Metabolic Radiolabeling and Measurement of Nascent Protein Synthesis

Huh7 cells were seeded onto the wells of 6-well cell culture plates at a density of 2 × 105 cells/well and incubated overnight to allow cell attachment. Cells were transfected with 50 nM and 100 nM of 5′ tRHGly (5′-GCAUUGGUGGUUCAGUGGUAGAAUUCUCGCCU-3′), 5′ tRHVal (5′-GUUUCCGUAGUGUAGUGGUUAUCACGUUCGCCU-3′), or scramble (5′-GCAUUCACUUGGAUAGUAAAUCCAAGCUGAA-3′)21 (all from Integrated DNA Technologies, Coralville, IA) oligonucleotide after replacing cell culture medium with methionine- and cysteine-deficient DMEM (Life Technologies) and cultured for further 12 hrs. Cells were then metabolically radiolabeled for 12 hrs with 200 μCi/well of Express Protein Labeling Mix containing [35S]methionine and [35S]cysteine (PerkinElmer, Waltham, MA) in the presence or absence of 50 μg/ml puromycin and lysed with lysis buffer (20 mM Tris-HCl [pH 7.4] containing 150 mM NaCl, 1% Triton X-100, 0.05% SDS and 10% glycerol) supplemented with 50 mM NaF, 5 mM Na3VO4 and a protease inhibitor cocktail (Complete; Roche, Mannheim, Germany). The protein concentration of cell lysates was determined by the Bio-Rad Protein Assay (Bio-Rad) and 10 μg (total protein) of cell lysates was subjected to SDS-PAGE followed by staining gels with the Sypro Ruby Protein Gel Stain (Bio-Rad, Hercules, CA) and autoradiography.

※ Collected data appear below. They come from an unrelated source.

(* ===== verification/Reactions.v ===== *)
(** * The bundled reaction catalog (protocol/reactions.json)

    The strings are the UTF-8 bytes of the emoji, as [record::reaction_choices]
    loads them. *)

From S2P Require Import Prelude.

Definition reaction_choices : list string := [
  "👍";
  "❤️";
  "😂";
  "🎉";
  "😮";
  "😢";
  "🙏";
  "🔥";
  "👀";
  "✅";
  "🙌";
  "🤔";
  "😀";
  "😃";
  "😄";
  "😁";
  "😆";
  "😅";
  "🤣";
  "🙂";
  "🙃";
  "😉";
  "😊";
  "😇";
  "🥰";
  "😍";
  "🤩";
  "😘";
  "😋";
  "😛";
  "😜";
  "🤪";
  "😎";
  "🥳";
  "😏";
  "😌";
  "😴";
  "🤗";
  "🤭";
  "🫢";
  "🫡";
  "🤫";
  "🫠";
  "🥹";
  "🥺";
  "😭";
  "😬";
  "🙄";
  "😑";
  "😐";
  "😶";
  "😕";
  "😟";
  "😞";
  "😔";
  "😤";
  "😠";
  "🤯";
  "😱";
  "😳";
  "🥵";
  "🥶";
  "🤢";
  "🤮";
  "🤧";
  "😷";
  "🤒";
  "🤕";
  "🤖";
  "👻";
  "💀";
  "👽";
  "💩";
  "😺";
  "😸";
  "😹";
  "😻";
  "😼";
  "🙀";
  "😿";
  "😾";
  "👋";
  "🤚";
  "✋";
  "🖖";
  "👌";
  "🤌";
  "🤏";
  "✌️";
  "🤞";
  "🫰";
  "🤟";
  "🤘";
  "🤙";
  "👈";
  "👉";
  "👆";
  "👇";
  "☝️";
  "👎";
  "✊";
  "👊";
  "🤛";
  "🤜";
  "👏";
  "👐";
  "🤲";
  "🤝";
  "💪";
  "🧠";
  "💯";
  "💥";
  "💫";
  "💦";
  "💨";
  "💬";
  "🗯️";
  "💤";
  "🫶";
  "💔";
  "❣️";
  "💕";
  "💖";
  "💗";
  "💓";
  "💞";
  "💘";
  "💝";
  "🧡";
  "💛";
  "💚";
  "💙";
  "💜";
  "🖤";
  "🤍";
  "🤎";
  "🌟";
  "⭐";
  "✨";
  "☀️";
  "🌈";
  "⚡";
  "☁️";
  "🌧️";
  "❄️";
  "🌸";
  "🌻";
  "🌱";
  "🌳";
  "🍀";
  "🍕";
  "🍔";
  "🌮";
  "🍿";
  "🍩";
  "🎂";
  "☕";
  "🍵";
  "🥤";
  "🍺";
  "🥂";
  "🐶";
  "🐱";
  "🦊";
  "🐼";
  "🐸";
  "🦄";
  "🐝";
  "🦋";
  "🐙";
  "🦀";
  "🐢";
  "🎵";
  "🎶";
  "🎧";
  "🎤";
  "🎬";
  "🎮";
  "🎲";
  "⚽";
  "🏀";
  "🏆";
  "🥇";
  "🎯";
  "🚀";
  "✈️";
  "🏖️";
  "🏡";
  "💡";
  "📌";
  "📍";
  "📝";
  "📚";
  "🧪";
  "🛠️";
  "💻";
  "📱";
  "⏳";
  "⏰";
  "🔔";
  "🔒";
  "🔑";
  "🎁";
  "🎈";
  "🪄";
  "🧲";
  "🧩";
  "⚠️";
  "❌";
  "❓";
  "❗";
  "➕";
  "➖";
  "♻️"
].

Immunohistochemistry (IHC)

Staining was performed by immunoperoxidase technique with an Envision kit (DAKO Japan). Primary antibodies used were against β-actin (Cell signaling technology, #4967, Beverly, MA) and Human Angiogenin Affinity Purified Polyclonal Ab (R and D Systems, AF265, Minneapolis, MN).